Range to reproduce from the entries below: the line with "ao_currency : option text;", the line with "pu_amountPaidMinor : Z;", and every line in between. Give them exactly and give nothing else.

-------- DATA

(** One write of the customer, each under the customer's controls lock, and the recorded
    usage it reads. *)
Inductive control_step (recorded : WindowId -> Z) : ControlStore -> ControlStore -> Prop :=
| step_consume now d controls s s' out : resolved controls ->
    consumeControls recorded now d controls s = Ok (s', out) -> control_step recorded s s'
| step_hold now rid d controls s s' out : resolved controls -> (forall h, h ∈ ct_holds s -> ch_reservation h <> rid) ->
    holdControls recorded now rid d controls s = Ok (s', out) -> control_step recorded s s'
| step_confirm now rid d controls s s' out : resolved controls -> rid ∈ ct_open s ->
    confirmControlHolds recorded now rid d controls s = Ok (s', out) -> control_step recorded s s'
| step_release rid s : control_step recorded s (releaseControlHolds rid s).

(** A write of the history, whatever usage is recorded when it runs. *)
Definition control_write (s s' : ControlStore) : Prop :=
  exists recorded, reads_ok opening lifetimeOf recorded (ct_windows s) /\ control_step recorded s s'.

Definition emptyStore : ControlStore := {| ct_windows := ∅; ct_holds := []; ct_open := [] |}.

(** The windows' counters, after any writes. *)
Definition counts_right (s : ControlStore) : Prop := forall w c, ct_windows s !! w = Some c ->
  0 <= consumed_value c /\ held_value c = heldIn (ct_open s) (ct_holds s) w /\
  0 <= held_value c <= Z.max 0 (limitOf (fst w)) /\
  (consumed_value c + held_value c <= limitOf (fst w) \/ consumed_value c <= opening w) /\
  (lifetimeOf (fst w) = false -> consumed_value c + held_value c <= Z.max (limitOf (fst w)) (opening w)).

Lemma store_counts s : store_inv opening limitOf lifetimeOf s -> counts_right s.
Proof.
  intros Hinv w c Hw. pose proof (si_windows _ _ _ s Hinv w) as H. rewrite Hw in H. destruct H as (H1 & H2 & H3).
  pose proof (heldIn_nonneg (ct_open s) (ct_holds s) w (si_positive _ _ _ s Hinv)). rewrite H2. tauto.
Qed.

Lemma control_step_inv recorded s s' : reads_ok opening lifetimeOf recorded (ct_windows s) -> control_step recorded s s' ->
  store_inv opening limitOf lifetimeOf s ->
  store_inv opening limitOf lifetimeOf s' /\ admitted limitOf lifetimeOf recorded (ct_windows s) (ct_windows s').
Proof.
  intros Hr Hstep Hinv. destruct Hstep as [now d cs s1 s2 out [Hl Hn] H|now rid d cs s1 s2 out [Hl Hn] Hf H|now rid d cs s1 s2 out [Hl Hn] Hrid H|rid s1].
  - by eapply consume_inv.
  - by eapply hold_inv.
  - by eapply confirm_inv.
  - split; [by apply release_inv|]. by eapply release_admitted.
Qed.
(* ===== verification/AutoTopup.v ===== *)
(** * Automatic top-ups ([src/db/repository/controls-runtime.ts],
    [src/db/repository/auto-topup-jobs.ts], [auto-topup-repairs.ts],
    [controls-enterprise.ts], [src/billing/auto-topup.ts])

    A policy buys credit when a write leaves its scope at or under a threshold.  The write
    schedules a job; a worker claims it, which reserves its price in the policy's budget of
    the current interval, charges it and completes it.  The file models one policy with its
    row of [auto_topup_states] and its rows of [auto_topup_jobs]; every transaction touches
    one policy's rows, apart from a claim, which visits the due jobs of every policy one
    after the other.  Instants are milliseconds, as the [Date]s the code compares. *)
From S2P Require Import Prelude Text Decimal Workers.

#[local] Arguments js _ : simpl never.

(** ** Data *)

Inductive BillingProvider := apple | google | stripe | paddle.
#[export] Instance BillingProvider_eq_dec : EqDecision BillingProvider.
Proof. solve_decision. Defined.

Inductive TopupPhase := phase_charge | phase_reconcile | phase_complete.
#[export] Instance TopupPhase_eq_dec : EqDecision TopupPhase.
Proof. solve_decision. Defined.

Inductive TopupStateStatus := ready | cooldown | suspended.
#[export] Instance TopupStateStatus_eq_dec : EqDecision TopupStateStatus.
Proof. solve_decision. Defined.

Inductive TopupJobStatus :=
  | pending | processing | succeeded | failed | provider_action_required | requires_review.
#[export] Instance TopupJobStatus_eq_dec : EqDecision TopupJobStatus.
Proof. solve_decision. Defined.

Record AutoTopupChargeSucceeded := {
  ac_externalInvoiceId : text;
  ac_externalPaymentId : option text;
  ac_amountPaidMinor : Z;
  ac_currency : text }.
#[export] Instance AutoTopupChargeSucceeded_eq_dec : EqDecision AutoTopupChargeSucceeded.
Proof. solve_decision. Defined.

(** A row of [auto_topup_policies] and, joined to it, the published store product
    ([AutoTopupPolicyRow]).  The threshold is in units of scale 9. *)
Record AutoTopupPolicy := {
  tp_provider : BillingProvider;
  tp_providerAccountId : option text;
  tp_active : bool;
  tp_thresholdQuantity : Z;
  tp_cooldownSeconds : Z;
  tp_limitIntervalSeconds : Z;
  tp_maxPurchasesPerInterval : Z;
  tp_maxSpendMinor : option Z;
  tp_maxConsecutiveFailures : Z;
  tp_amountMinor : option Z;
  tp_currency : option text;
  tp_storeProductId : Z }.

Record AutoTopupState := {
  ts_status : TopupStateStatus;
  ts_intervalStartedAt : Z;
  ts_purchasesInInterval : Z;
  ts_spendMinorInInterval : Z;
  ts_consecutiveFailures : Z;
  ts_cooldownUntil : option Z;
  ts_circuitOpenedAt : option Z;
  ts_lastError : option text }.

Record AutoTopupJobRow := {
  tj_storeProductId : Z;
  tj_triggerKey : text;
  tj_provider : BillingProvider;
  tj_providerAccountId : option text;
  tj_status : TopupJobStatus;
  tj_phase : TopupPhase;
  tj_amountMinor : option Z;
  tj_chargedAmountMinor : option Z;
  tj_currency : option text;
  tj_externalInvoiceId : option text;
  tj_externalPaymentId : option text;
  tj_providerResult : option AutoTopupChargeSucceeded;
  tj_completionAttempts : Z;
  tj_budgetReservedAt : option Z;
  tj_budgetIntervalStartedAt : option Z;
  tj_attempts : Z;
  tj_nextAttemptAt : Z;
  tj_lockedAt : option Z;
  tj_lockedBy : option text;
  tj_lastError : option text;
  tj_completedAt : option Z;
  tj_createdAt : Z }.

Inductive OutcomeType := auto_topup_succeeded | auto_topup_failed | auto_topup_action_required.
#[export] Instance OutcomeType_eq_dec : EqDecision OutcomeType.
Proof. solve_decision. Defined.

(** The argument of [recordAutoTopupOutcome], the event subscribers are told. *)
Record AutoTopupOutcome := {
  ao_type : OutcomeType;
  ao_jobId : Z;
  ao_provider : BillingProvider;
  ao_amountMinor : Z;
  ao_chargedAmountMinor : option Z;
  ao_currency : option text;
  ao_externalInvoiceId : option text;
  ao_externalPaymentId : option text;
  ao_error : option text }.

(** What a paid job hands to [upsertPurchase], [materializeTopupAllocation] and
    [recordAutoTopupInvoice]: the purchase that credits the wallet. *)
Record TopupPurchase := {
  pu_jobId : Z;
  pu_storeProductId : Z;
  pu_transactionId : text;
  pu_originalTransactionId : text;
  pu_amountPaidMinor : Z;
  pu_currency : text;
  pu_purchasedAt : Z }.

(** The rows of one policy, with the events and purchases recorded so far, oldest first. *)
Record Topup := {
  tu_policy : AutoTopupPolicy;
  tu_state : AutoTopupState;
  tu_jobs : gmap Z AutoTopupJobRow;
  tu_outcomes : list AutoTopupOutcome;
  tu_purchases : list TopupPurchase }.

(** The clocks a transaction reads: the application's [new Date()], the database's
    [now()], which is the start of the transaction, and its [clock_timestamp()]. *)
Record Clocks := { ck_app : Z; ck_now : Z; ck_clock : Z }.

(** ** Helpers *)

Definition isOpen (j : AutoTopupJobRow) : bool :=
  match tj_status j with pending | processing | requires_review => true | _ => false end.

Definition safeMinor (value : option Z) (name : string) : result Z :=
  match value with
  | None => Err (InternalError name)
  | Some v => if (v <? 0) || (maxSafeInteger <? v) then Err (InternalError name) else Ok v
  end.

Definition nullableSafeMinor (value : option Z) (name : string) : result (option Z) :=
  match value with None => Ok None | Some v => n ← safeMinor (Some v) name; Ok (Some n) end.

Definition sameInstant (left right : option Z) : bool :=
  match left, right with Some l, Some r => l =? r | _, _ => false end.

Definition after (instant : option Z) (now : Z) : bool :=
  match instant with Some t => now <? t | None => false end.

Definition upperText (t : text) : text := map (fun c => if (97 <=? c) && (c <=? 122) then c - 32 else c) t.
Definition lowerText (t : text) : text := map (fun c => if (65 <=? c) && (c <=? 90) then c + 32 else c) t.

Definition overBudget (spend : Z) (maximum : option Z) : bool :=
  match maximum with Some m => m <? spend | None => false end.

Definition with_state (st : AutoTopupState) (t : Topup) : Topup :=
  {| tu_policy := tu_policy t; tu_state := st; tu_jobs := tu_jobs t; tu_outcomes := tu_outcomes t;
     tu_purchases := tu_purchases t |}.
Definition with_job (id : Z) (j : AutoTopupJobRow) (t : Topup) : Topup :=
  {| tu_policy := tu_policy t; tu_state := tu_state t; tu_jobs := <[ id := j ]> (tu_jobs t); tu_outcomes := tu_outcomes t;
     tu_purchases := tu_purchases t |}.
Definition with_outcome (o : AutoTopupOutcome) (t : Topup) : Topup :=
  {| tu_policy := tu_policy t; tu_state := tu_state t; tu_jobs := tu_jobs t; tu_outcomes := tu_outcomes t ++ [o];
     tu_purchases := tu_purchases t |}.
Definition with_purchase (p : TopupPurchase) (t : Topup) : Topup :=
  {| tu_policy := tu_policy t; tu_state := tu_state t; tu_jobs := tu_jobs t; tu_outcomes := tu_outcomes t;
     tu_purchases := tu_purchases t ++ [p] |}.

(** ** Scheduling *)

Definition resetInterval (k : Clocks) (st : AutoTopupState) : AutoTopupState :=
  {| ts_status := ready; ts_intervalStartedAt := ck_now k; ts_purchasesInInterval := 0; ts_spendMinorInInterval := 0;
     ts_consecutiveFailures := ts_consecutiveFailures st; ts_cooldownUntil := None;
     ts_circuitOpenedAt := ts_circuitOpenedAt st; ts_lastError := ts_lastError st |}.
(* ===== verification/UsageAlerts.v ===== *)
(** * Usage alerts ([src/db/repository/controls-runtime.ts], [controls-enterprise.ts])

    An alert counts the usage of one feature, by a customer or one of its entities, in the
    calendar window of its cadence or for life, and records an event when the count reaches
    its threshold and another when a correction brings it back below.  The model holds the
    alerts and the usage events of one customer and feature; amounts are units of scale 9.
    [usage_event_rollups] keep the monthly sums of the events, so a lifetime count reads the
    sum of all of them. *)
From S2P Require Import Prelude Text Decimal Pricing JsDate Cadence Balances Controls.

(** ** Data *)

Inductive ThresholdType := absolute | percentage.
#[export] Instance ThresholdType_eq_dec : EqDecision ThresholdType.
Proof. solve_decision. Defined.

Record UsageAlertRow := {
  ua_id : Z;
  ua_entityId : option Z;
  ua_interval : option Cadence; (* [None] is [lifetime] *)
  ua_thresholdType : ThresholdType;
  ua_thresholdValue : text;
  ua_featureKey : string }.

(** A row of [usage_alert_states]. *)
Record UsageAlertState := {
  us_windowStartAt : jsdate;
  us_windowEndAt : option jsdate;
  us_currentValue : Z;
  us_thresholdValue : Z;
  us_crossed : bool;
  us_crossingSequence : Z }.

----------------

**RESULT OF THE TASK:**
  ao_currency : option text;
  ao_externalInvoiceId : option text;
  ao_externalPaymentId : option text;
  ao_error : option text }.

(** What a paid job hands to [upsertPurchase], [materializeTopupAllocation] and
    [recordAutoTopupInvoice]: the purchase that credits the wallet. *)
Record TopupPurchase := {
  pu_jobId : Z;
  pu_storeProductId : Z;
  pu_transactionId : text;
  pu_originalTransactionId : text;
  pu_amountPaidMinor : Z;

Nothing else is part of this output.